Monitoring Influenza A Virus Entry Using Quantitative Fluorescence Microscopy.

Influenza A virus (IAV) is a major threat to global human health and is a topic of intense research. With the continuous problem of seasonal influenza and the threat of potential pandemics due to frequent emergence of new viral strains, development of new, broad-spectrum antivirals is an urgent priority. In antiviral development against influenza, the process of host cell entry of IAV is of particular interest as inhibiting the virus at the entry step should stop infection early on, blocking the downstream infection processes including viral replication and transcription. Therefore, a detailed understanding of the IAV entry processes is essential to illuminate virus-assisting host factors that can serve as potentially valuable targets for therapeutic interventions.
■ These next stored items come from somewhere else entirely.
(** switching mutations on later.  A process started with mutations disabled has no table
    validator, input validator or limiter for them, and none is made later: after a file with
    [mutations.enabled: true] is loaded the switch is on and the parts are still missing. *)
Theorem switched_on_without_parts {GF : GoFmt} {FT : FloatText} {UT : UnicodeTables} {GR : GoRegexp}
    {L B G : Type} {CL : LRU L memoryCacheEntry} {MR : Metrics.Registry G} (env : Env) (steps : Steps)
    (worder : gmap string WritableTableConfig -> list string) (corder : gmap string bool -> list string)
    (cfg : Config) (sv : Services (L := L) (B := B) (G := G)) (f0 f1 : string -> GoVal) (hr : HotReloader MutationsConfig) :
  main env steps worder corder cfg = Ok sv -> MutationsEnabled (Mutations cfg) = false ->
  f0 "mutations.enabled" = VBool false -> f1 "mutations.enabled" = VBool true -> Start (Some f0) main_reloader = Ok hr ->
  sv_mutations sv = None /\ MutationsEnabled (reloads [Some f1] (hr, Mutations cfg)).2 = true.
Proof.
  intros H Hm H0 H1 Hs. split.
  - apply main_Ok in H as (_ & _ & _ & _ & _ & _ & Hp & _). unfold mutation_parts in Hp.
    apply bind_Ok in Hp as (? & _ & Hp). rewrite Hm in Hp. by apply Ok_inj in Hp.
  - apply Ok_inj in Hs as <-. unfold reloads. cbn [foldl fst snd].
    unshelve epose proof (proj2 (reload_toggle (Some f1) _ (Mutations cfg) (Mutations cfg) false _ _ _)) as Hr;
      [exact {| hr_callbacks := hr_callbacks main_reloader; hr_snapshot := captureSnapshot f0 |}|..].
    + intros f [= <-]. by exists true.
    + simpl. by rewrite <- H0.
    + destruct (Mutations cfg); simpl in *. by subst.
    + cbv zeta in Hr. rewrite Hr. simpl. by rewrite H1.
Qed.

(** replacing a mounted directory.  Events on names that begin with two dots, the only ones
    there are when a volume is replaced by renaming its data directory, never reload the
    configuration. *)
Theorem dotted_events_ignored configPath evs :
  has_prefix ".." (path_base configPath) = false ->
  Forall (fun e => has_prefix ".." (path_base e.2) = true) evs ->
  watchLoop (config_concerns configPath) None evs = [].
Proof.
  intros Hc. induction 1 as [|[t path] evs He _ IH]; [done|]. cbn [snd watchLoop] in *.
  assert (E : config_concerns configPath path = false); [|by rewrite E].
  unfold config_concerns. apply String.eqb_neq. intros E. rewrite E in He. by rewrite He in Hc.
Qed.

Lemma foldl_bind_None {A B} (f : A -> B -> option B) (l : list A) : foldl (fun w x => w ≫= f x) None l = None.
Proof. by induction l. Qed.

(** the directories of the template watcher.  At the start every directory of the walk that
    the kernel accepts is watched; afterwards an event adds at most the created path itself,
    so the directories inside a tree that is moved in are not watched. *)
Theorem watched_directories d add dirs watched events :
  NewTemplateWatcher d add dirs = Some watched ->
  (forall dir e, dir ∈ dirs -> Forall (fun e => wErr e = false) (WalkDir d dir) -> e ∈ WalkDir d dir ->
     wIsDir e = true -> add (wPath e) = true -> wPath e ∈ watched)
  /\ forall p, p ∈ (template_watchLoop add watched events).1 ->
       p ∈ watched \/ exists e, e ∈ events /\ fe_create e = true /\ fe_path e = p.
Proof.
  intros H. split.
  - intros dir e Hdir. revert H. unfold NewTemplateWatcher.
    assert (Hmono : forall missing dir0 es w w', walk_add add missing dir0 es w = Some w' -> w ⊆ w').
    { intros missing dir0 es. induction es as [|x es IH]; intros w w' Hw; simpl in Hw; [by injection Hw as <-|].
      destruct (wErr x); [destruct (missing && _); [by injection Hw as <-|done]|]. apply IH in Hw. destruct (_ && _); set_solver. }
    assert (Hfold : forall l w w', foldl (fun w dir => w ≫= addDirRecursive d add dir) (Some w) l = Some w' -> w ⊆ w').
    { induction l as [|x l IH]; intros w w' Hw; simpl in Hw; [by injection Hw as <-|].
      destruct (addDirRecursive d add x w) as [w1|] eqn:E; [|by rewrite foldl_bind_None in Hw].
      apply Hmono in E. apply IH in Hw. set_solver. }
    generalize (∅ : gset string) as w. induction dirs as [|x dirs IH]; [by apply elem_of_nil in Hdir|].
    intros w. simpl. destruct (addDirRecursive d add x w) as [w1|] eqn:E; [|by rewrite foldl_bind_None].
    apply elem_of_cons in Hdir as [<-|Hdir]; [|by apply IH].
    intros Hf Hall He Hd Ha. apply (Hfold _ _ _ Hf). clear -E Hall He Hd Ha Hmono. unfold addDirRecursive in E.
    revert w E. induction (WalkDir d dir) as [|y es IH]; intros w E; [by apply elem_of_nil in He|].
    apply Forall_cons in Hall as [Hy Hall]. simpl in E. rewrite Hy in E. apply elem_of_cons in He as [<-|He]; [|by eapply IH].
    rewrite Hd, Ha in E. apply Hmono in E. set_solver.
  - clear H. simpl. revert watched. induction events as [|e events IH]; intros watched p Hp; simpl in Hp; [by left|].
    apply IH in Hp as [Hp|(e' & He & Hc & <-)]; [|right; exists e'; split; [by right|done]].
    unfold watch_event, maybeAddDirectory in Hp. destruct (fe_create e) eqn:Ec; [|by left].
    destruct (os_Stat _ _) as [| |? []]; [by left..| |by left]. destruct (add _); [|by left].
    apply elem_of_union in Hp as [->%elem_of_singleton|Hp]; [right; exists e; split; [by left|done]|by left].
Qed.

(** ** Concrete instances *)

Section Witnesses.
#[local] Existing Instance demo_regexp.
#[local] Existing Instance Middleware.demo_unicode.
#[local] Existing Instance demo_numbers.
#[local] Existing Instance demo_fmt.
#[local] Existing Instance Metrics.demo_registry.

Definition demo_events : list (Z * string) :=
  [(0, "/etc/app/config.yaml"); (100 * millisecond, "/etc/app/config.yaml"); (200 * millisecond, "/etc/app/other");
   (2 * second, "/etc/app/config.yaml")].
Lemma demo_events_ordered : ordered demo_events.
Proof. unfold ordered, demo_events. repeat constructor; simpl; unfold millisecond, second; lia. Qed.

Lemma one_reload_per_burst_witness :
  600 * millisecond ∈ watchLoop (config_concerns "/etc/app/config.yaml") None demo_events.
Proof.
  apply (proj2 (one_reload_per_burst (config_concerns "/etc/app/config.yaml") demo_events demo_events_ordered)).
  exists [(0, "/etc/app/config.yaml")], (100 * millisecond), "/etc/app/config.yaml",
    [(200 * millisecond, "/etc/app/other"); (2 * second, "/etc/app/config.yaml")].
  split; [reflexivity|]. split; [reflexivity|]. split; [|reflexivity].
  repeat constructor; intros H; (discriminate H || (simpl; unfold debounce, millisecond, second; lia)).
Defined.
To accelerate the identification of novel antivirals or host-directed targets that play essential role in IAV entry, quantitative assays that can be used to monitor the virus at sequential entry steps would be important for performing high-content genetic or inhibitor screens. In this chapter, we describe how IAV entry can be monitored at the sequential entry steps, spanning from the initial attachment of the virus particle to the cell surface to the transmission of the viral genome to the nucleus, by fluorescence microscopy. Further, we provide the methods to quantify the images acquired with high-content microscope for each of the major IAV entry steps. The fluorescence microscopy-based IAV entry assays and the image quantification methods described here can be used to boost our understanding of the virus-host cell interactions and can lead to the discovery of novel host-directed prophylactic or therapeutic interventions.